Письма русского путешественника | страница 35
Впрочем, быть может, не стоит винить во всем одного Картера. Положение американского президента больше чем незавидное. Врагу бы своему не пожелал оказаться на этом месте. Здесь, на Западе, вообще принято все требовать от властей — даже то, что каждый легко может сделать сам, не вставая со стула. А уж в Америке и подавно: выборные люди на то и существуют, чтобы их изводить, давить на них, осаждать и обвинять во всех смертных грехах. Первые четыре года уходят обычно на подготовку перевыборов, а за оставшиеся четыре года что можно успеть сделать, когда линия уже сформировалась за первые? Инерция большой страны пропорциональна ее размерам, а гигантский бюрократический аппарат, этот Франкенштейн нашего времени, все равно сделает так, как захочет.

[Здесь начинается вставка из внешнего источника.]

(** No operation other than the server's greeting fans out "onConnect". *)
Lemma step_no_onConnect (E : Env) (o : op) (s : system) :
  no_reconnect [o] = true ->
  dispatch_count "onConnect" (step E o s).2 = 0.
Proof.
  destruct o; simpl; try discriminate; intros _.
  - unfold shutdown, disconnect. run_body; reflexivity.
  - reflexivity.
  - reflexivity.
  - reflexivity.
  - unfold initContext, attachCurrentTab. destruct restore; run_body; reflexivity.
  - unfold destroyContext. run_body; reflexivity.
  - unfold attachCurrentTab_onListTabs, attachTab, attachThread.
    run_body; reflexivity.
  - unfold attachTab_onResponse, attachThread. run_body; reflexivity.
  - unfold attachThread_onResponse. run_body; reflexivity.
  - unfold attachCurrentTab. run_body; reflexivity.
  - unfold attachTab, attachThread. run_body; reflexivity.
  - unfold attachThread. run_body; reflexivity.
  - unfold getActorId. run_body; reflexivity.
  - unfold transport_onPacket, hooks_onPacket. run_body; reflexivity.
  - unfold transport_onClosed, hooks_onClosed. run_body; reflexivity.
  - unfold transport_do_send, send_hook. run_body; reflexivity.
Qed.

Lemma run_no_onConnect (E : Env) (ops : list op) (s : system) :
  no_reconnect ops = true ->
  dispatch_count "onConnect" (run E ops s).2 = 0.
Proof.
  revert s. induction ops as [|o ops IH]; intros s Hn; [reflexivity|].
  simpl in Hn. apply andb_prop in Hn as [Ho Hops]. simpl.
  pose proof (step_no_onConnect E o s) as H1.
  destruct (step E o s) as [s1 t1]. specialize (IH s1 Hops).
  destruct (run E ops s1) as [s2 t2]. simpl in *.
  rewrite dispatch_count_app, IH, H1; [reflexivity|].
  rewrite Ho. reflexivity.
Qed.

Lemma run_cons_trace (E : Env) (o : op) (ops : list op) (s : system) :
  (run E (o :: ops) s).2 =
    ((step E o s).2 ++ (run E ops (step E o s).1).2)%list.
Proof.
  simpl. destruct (step E o s) as [s1 t1]. simpl.
  destruct (run E ops s1) as [s2 t2]. reflexivity.
Qed.

(** The greeting on a module that has a client runs [onConnect] on the
    connected module. *)
Lemma step_hello_trace (E : Env) (s : system) (cl : DebuggerClient) :
  client (sys_this s) = Some cl ->
  (step E op_hello s).2 =
    trace (onConnect (connected (sys_this s)) (sys_context s)) /\
  client (connected (sys_this s)) = Some {| _connected := true |}.
Proof.
  intros Hc. split.
  - cbn [step]. rewrite Hc. reflexivity.
  - unfold connected. cbn [client]. rewrite Hc. reflexivity.
Qed.

(** C7: in every run that starts with [connect] and the server's greeting
    and sets up no further connection, "onConnect" is fanned out exactly
    once, with the connected client as its argument, and no [attachTab]
    call on the client precedes that fan-out. *)
Theorem onConnect_once_before_attachTab (E : Env) (s : system)
    (ops : list op) :
  no_reconnect ops = true ->
  dispatch_count "onConnect" (run E (op_connect :: op_hello :: ops) s).2 = 1 /\
  exists pre post,
    (run E (op_connect :: op_hello :: ops) s).2 =
      (pre ++ Dispatch "onConnect" [AClient (Some {| _connected := true |})]
           :: post)%list /\
    forallb (fun e => negb (is_attachTab_call e)) pre = true.
Proof.
  intros Hn.
  destruct (connect_trace E (sys_this s)) as (Hcl & Hd & Hf).
  rewrite !run_cons_trace.
  set (s1 := (step E op_connect s).1).
  change (step E op_connect s).2 with (trace (connect E (sys_this s))).
  destruct (step_hello_trace E s1 _ Hcl) as [Hhello Hc1].
  rewrite Hhello.
  destruct (onConnect_trace (connected (sys_this s1)) (sys_context s1))
    as (rest & Ht & Hr).
  rewrite Hc1 in Ht. rewrite Ht.
  pose proof (run_no_onConnect E ops (step E op_hello s1).1 Hn) as Hrun.
  set (t3 := (run E ops (step E op_hello s1).1).2) in *.
  split.
  - rewrite !dispatch_count_app, Hrun.
    change (dispatch_count "onConnect"
              (FBTrace_sysout "debuggerClientModule.dispatch; onConnect"
               :: Dispatch "onConnect" [AClient (Some {| _connected := true |})]
               :: rest))
      with (S (dispatch_count "onConnect" rest)).
    rewrite Hr. unfold dispatch_count. rewrite Hd. reflexivity.
  - exists (trace (connect E (sys_this s)) ++
            [FBTrace_sysout "debuggerClientModule.dispatch; onConnect"])%list,
      (rest ++ t3)%list.
    split.
    + rewrite <- !app_assoc. reflexivity.
    + rewrite forallb_app, Hf. reflexivity.
Qed.

Lemma onConnect_once_before_attachTab_witness :
  dispatch_count "onConnect"
    (run plain_env
       [op_connect; op_hello; op_initContext false;
        op_listTabs_reply two_tabs;
        op_attachTab_reply {| threadActor := VStr "thread1"; error := VUndef |}
          (VRef 1%positive)]
       (initial false)).2 = 1.
Proof.
  exact (proj1 (onConnect_once_before_attachTab plain_env (initial false)
                  [op_initContext false; op_listTabs_reply two_tabs;
                   op_attachTab_reply
                     {| threadActor := VStr "thread1"; error := VUndef |}
                     (VRef 1%positive)]
                  eq_refl)).
Defined.

(** ** Handles in reachable states *)

Lemma truthy_handle_like (v : value) : truthy v = true -> handle_like v = true.
Proof. intros H. unfold handle_like. rewrite H. apply orb_true_r. Qed.

Lemma with_context_handles {A} (s : system) (this : Module)
    (o : result A * option context * list event) :
  handles_invariant s -> keeps_handles o (sys_context s) ->
  handles_invariant (with_context s this o).1.
Proof.
  intros (Hc & Hp) Hk. unfold handles_invariant, with_context, keeps_handles in *.
  simpl. split; [|exact Hp].
  destruct (final o) as [c'|], (sys_context s) as [c|]; try exact I;
    try contradiction.
  destruct Hc as [Ht Ha], Hk as [[Hk1|Hk1] [Hk2|Hk2]];
    rewrite ?Hk1, ?Hk2; auto using truthy_handle_like.
Qed.

Lemma step_handles (E : Env) (o : op) (s : system) :
  handles_invariant s -> handles_invariant (step E o s).1.
Proof.
  intros Hinv.
  destruct o; cbn [step]; try exact Hinv;
    try (destruct (transport (sys_this s)); [|exact Hinv]);
    try (destruct (client (sys_this s)); [|exact Hinv]);
    try (apply with_context_handles; [exact Hinv|];
         unfold onConnect, attachCurrentTab_onListTabs, attachCurrentTab,
           attachTab, attachThread, getActorId, transport_onPacket,
           hooks_onPacket, transport_onClosed, hooks_onClosed,
           transport_do_send, send_hook;
         keeps; fail).
  - (* initContext on the context just created *)
    destruct Hinv as (Hc & Hpt & Hpa).
    unfold handles_invariant, with_context. cbn [fst sys_context sys_persisted].
    split; [|split; assumption].
    destruct restore.
    + rewrite initContext_final. cbn [tabClient activeThread]. split; assumption.
    + rewrite initContext_absent. split; reflexivity.
  - (* destroyContext *)
    destruct Hinv as (Hc & Hpt & Hpa). unfold handles_invariant. simpl.
    split; [exact Hc|].
    destruct (sys_context s) as [c|]; simpl; [|split; assumption].
    destruct Hc as [Ht Ha]. unfold get_prop.
    rewrite lookup_insert_ne by discriminate. rewrite !lookup_insert_eq.
    split; assumption.
  - (* the reply to attachTab *)
    apply with_context_handles; [exact Hinv|].
    unfold attachTab_onResponse, attachThread.
    destruct (truthy tabClient0) eqn:Ht; keeps.
  - (* the reply to attachThread *)
    apply with_context_handles; [exact Hinv|].
    unfold attachThread_onResponse.
    destruct (truthy threadClient) eqn:Ht; keeps.
Qed.

Lemma run_handles (E : Env) (ops : list op) (s : system) :
  handles_invariant s -> handles_invariant (run E ops s).1.
Proof.
  revert s. induction ops as [|o ops IH]; intros s Hinv; simpl; [exact Hinv|].
  pose proof (step_handles E o s Hinv) as H1.
  destruct (step E o s) as [s1 t1]. specialize (IH s1 H1).
  destruct (run E ops s1) as [s2 t2]. exact IH.
Qed.

(** In every state the manager reaches, a handle slot of the open context
    that is not [null] or [undefined] is truthy: "set" and "truthy" say the
    same of [tabClient] and [activeThread]. *)
Lemma reachable_handles_truthy (E : Env) (remote : bool) (ops : list op)
    (c : context) :
  sys_context (run E ops (initial remote)).1 = Some c ->
  truthy (tabClient c) = non_null (tabClient c) /\
  truthy (activeThread c) = non_null (activeThread c).
Proof.
  intros Hc.
  assert (Hi : handles_invariant (initial remote))
    by (repeat split; reflexivity).
  destruct (run_handles E ops (initial remote) Hi) as [H _].
  rewrite Hc in H. destruct H as [Ht Ha]. unfold handle_like in *.
  split.
  - destruct (tabClient c); simpl in *; try reflexivity; exact Ht.
  - destruct (activeThread c); simpl in *; try reflexivity; exact Ha.
Qed.

(** ** Sample runs *)

(** Embedded mode: [connect], the greeting, then a listing with the single
    tab "tab1" selected: [attachTab] is called with "tab1". *)
Example embedded_connect_scenario :
  (run plain_env
     [op_connect; op_initContext false; op_hello; op_listTabs_reply one_tab]
     (initial false)).2 =
    [ DebuggerServer_init; DebuggerServer_addBrowserActors;
      DebuggerServer_connectPipe; new_DebuggerClient;
      client_addListener "tabNavigated"; client_addListener "tabDetached";
      client_connect;
      FBTrace_sysout "debuggerClientModule.dispatch; onConnect";
      Dispatch "onConnect" [AClient (Some {| _connected := true |})];
      client_listTabs; client_attachTab (VStr "tab1") ].
Proof. vm_compute. reflexivity. Qed.

(** The manager reaches a context with a cached listing and no tab
    client. *)
Example listed_context_reached :
  sys_context (run plain_env until_listed (initial false)).1 =
    Some listed_context.
Proof. vm_compute. reflexivity. Qed.

(** The manager reaches a context with a tab client and no active thread;
    attaching again from there stops after [listTabs]. *)
Example tab_only_context_reached :
  sys_context (run plain_env until_thread_failed (initial false)).1 =
    Some tab_only_context /\
  protocol_calls
    (run plain_env [op_attachCurrentTab; op_listTabs_reply two_tabs]
       (run plain_env until_thread_failed (initial false)).1).2 =
    [client_listTabs].
Proof. split; vm_compute; reflexivity. Qed.

(** After a completed attach and a reload the restored context holds the
    same handles, and the reload issued no protocol call: the calls of the
    whole run are those of the first attach. *)
Example reload_keeps_session :
  sys_context (run plain_env until_reloaded (initial false)).1 =
    Some {| tabClient := VRef 1%positive; activeThread := VRef 2%positive;
            listTabsResponse := None |} /\
  protocol_calls (run plain_env until_reloaded (initial false)).2 =
    [ client_listTabs; client_attachTab (VStr "tab2");
      client_attachThread (VStr "thread2") ].
Proof. repeat split; vm_compute; reflexivity. Qed.

(** ** The attach sequence as a whole *)

(** X1: on a context without a tab client, when the module has a client,
    the listing selects an existing tab and the server hands back a tab
    client and a thread client, the attach sequence completes normally: the
    context ends with the listing and both handles, the client was asked,
    in order, for the listing, for the selected tab's actor and for the
    thread actor of the tab reply, the listeners heard "onTabAttached" and
    then "onThreadAttached" (both fresh), the thread was resumed last, and
    attaching again from there is a refresh that asks the client nothing. *)
Theorem attach_sequence_completes (E : Env) (this : Module)
    (cl : DebuggerClient) (c : context) (listing : listTabsReply)
    (tabGrip : gmap string value) (tabReply threadReply : attachReply)
    (tabClient0 : value) (l : loc) :
  client this = Some cl ->
  truthy (tabClient c) = false ->
  tabs listing !! selected listing = Some tabGrip ->
  truthy tabClient0 = true ->
  attach_sequence E this listing tabReply tabClient0 threadReply (VRef l)
    (Some c) =
    (Ok tt,
     Some {| tabClient := tabClient0; activeThread := VRef l;
             listTabsResponse := Some listing |},
     [ client_listTabs;
       client_attachTab (get_prop tabGrip "actor");
       FBTrace_sysout "debuggerClientModule.dispatch; onTabAttached";
       Dispatch "onTabAttached" [AContext; ABool false];
       client_attachThread (threadActor tabReply);
       FBTrace_sysout "debuggerClientModule.dispatch; onThreadAttached";
       Dispatch "onThreadAttached" [AContext; ABool false];
       threadClient_resume (VRef l) ]) /\
  protocol_calls
    (trace (attachCurrentTab this
              (final (attach_sequence E this listing tabReply tabClient0
                        threadReply (VRef l) (Some c))))) = [].
Proof.
  intros Hcl Hc Hsel Htc.
  assert (Hseq :
    attach_sequence E this listing tabReply tabClient0 threadReply (VRef l)
      (Some c) =
    (Ok tt,
     Some {| tabClient := tabClient0; activeThread := VRef l;
             listTabsResponse := Some listing |},
     [ client_listTabs;
       client_attachTab (get_prop tabGrip "actor");
       FBTrace_sysout "debuggerClientModule.dispatch; onTabAttached";
       Dispatch "onTabAttached" [AContext; ABool false];
       client_attachThread (threadActor tabReply);
       FBTrace_sysout "debuggerClientModule.dispatch; onThreadAttached";
       Dispatch "onThreadAttached" [AContext; ABool false];
       threadClient_resume (VRef l) ])).
  { unfold attach_sequence, attachCurrentTab, attachCurrentTab_onListTabs,
      attachTab, attachTab_onResponse, attachThread_onResponse, attachThread,
      dispatch, resume, on_client, bind, read, write, ret, emit.
    simpl. repeat (rewrite ?Hc, ?Hcl, ?Hsel, ?Htc; simpl). reflexivity. }
  split; [exact Hseq|].
  rewrite Hseq. unfold final. simpl.
  rewrite refresh_branch_trace by (simpl; auto). reflexivity.
Qed.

Президенты и премьер-министры давно уже не управляют миром. Им правит истеблишмент и создаваемые им мифы. В данном случае — «силы мира, прогресса и социализма». Картер же как человек вызывает у меня лишь симпатию и сочувствие. Думаю, он хорошо знает то чувство немоты, с которым я вышел из Белого дома.
Так или иначе, но наше сотрудничество, начавшееся столь бурно, продолжения не имело. Напрасно потратил я два часа, пытаясь убедить Эндрю Янга обсудить в ООН проблему геноцида малых народностей в СССР, предлагая ему материалы о крымских татарах или проблему других колоний советской империи. Тот лишь зевал от скуки. Напрасными оказались и другие наши просьбы, рекомендации, советы. Лишь под конец, в 1980 году, опять сошлись наши линии, когда легко предсказуемый кризис заставил Картера осуществить почти все наши предложения трехлетней давности: и сокращение торговли, и эмбарго на ряд товаров, и частичный научный бойкот, и бойкот Олимпийских игр в Москве. Только было уже слишком поздно.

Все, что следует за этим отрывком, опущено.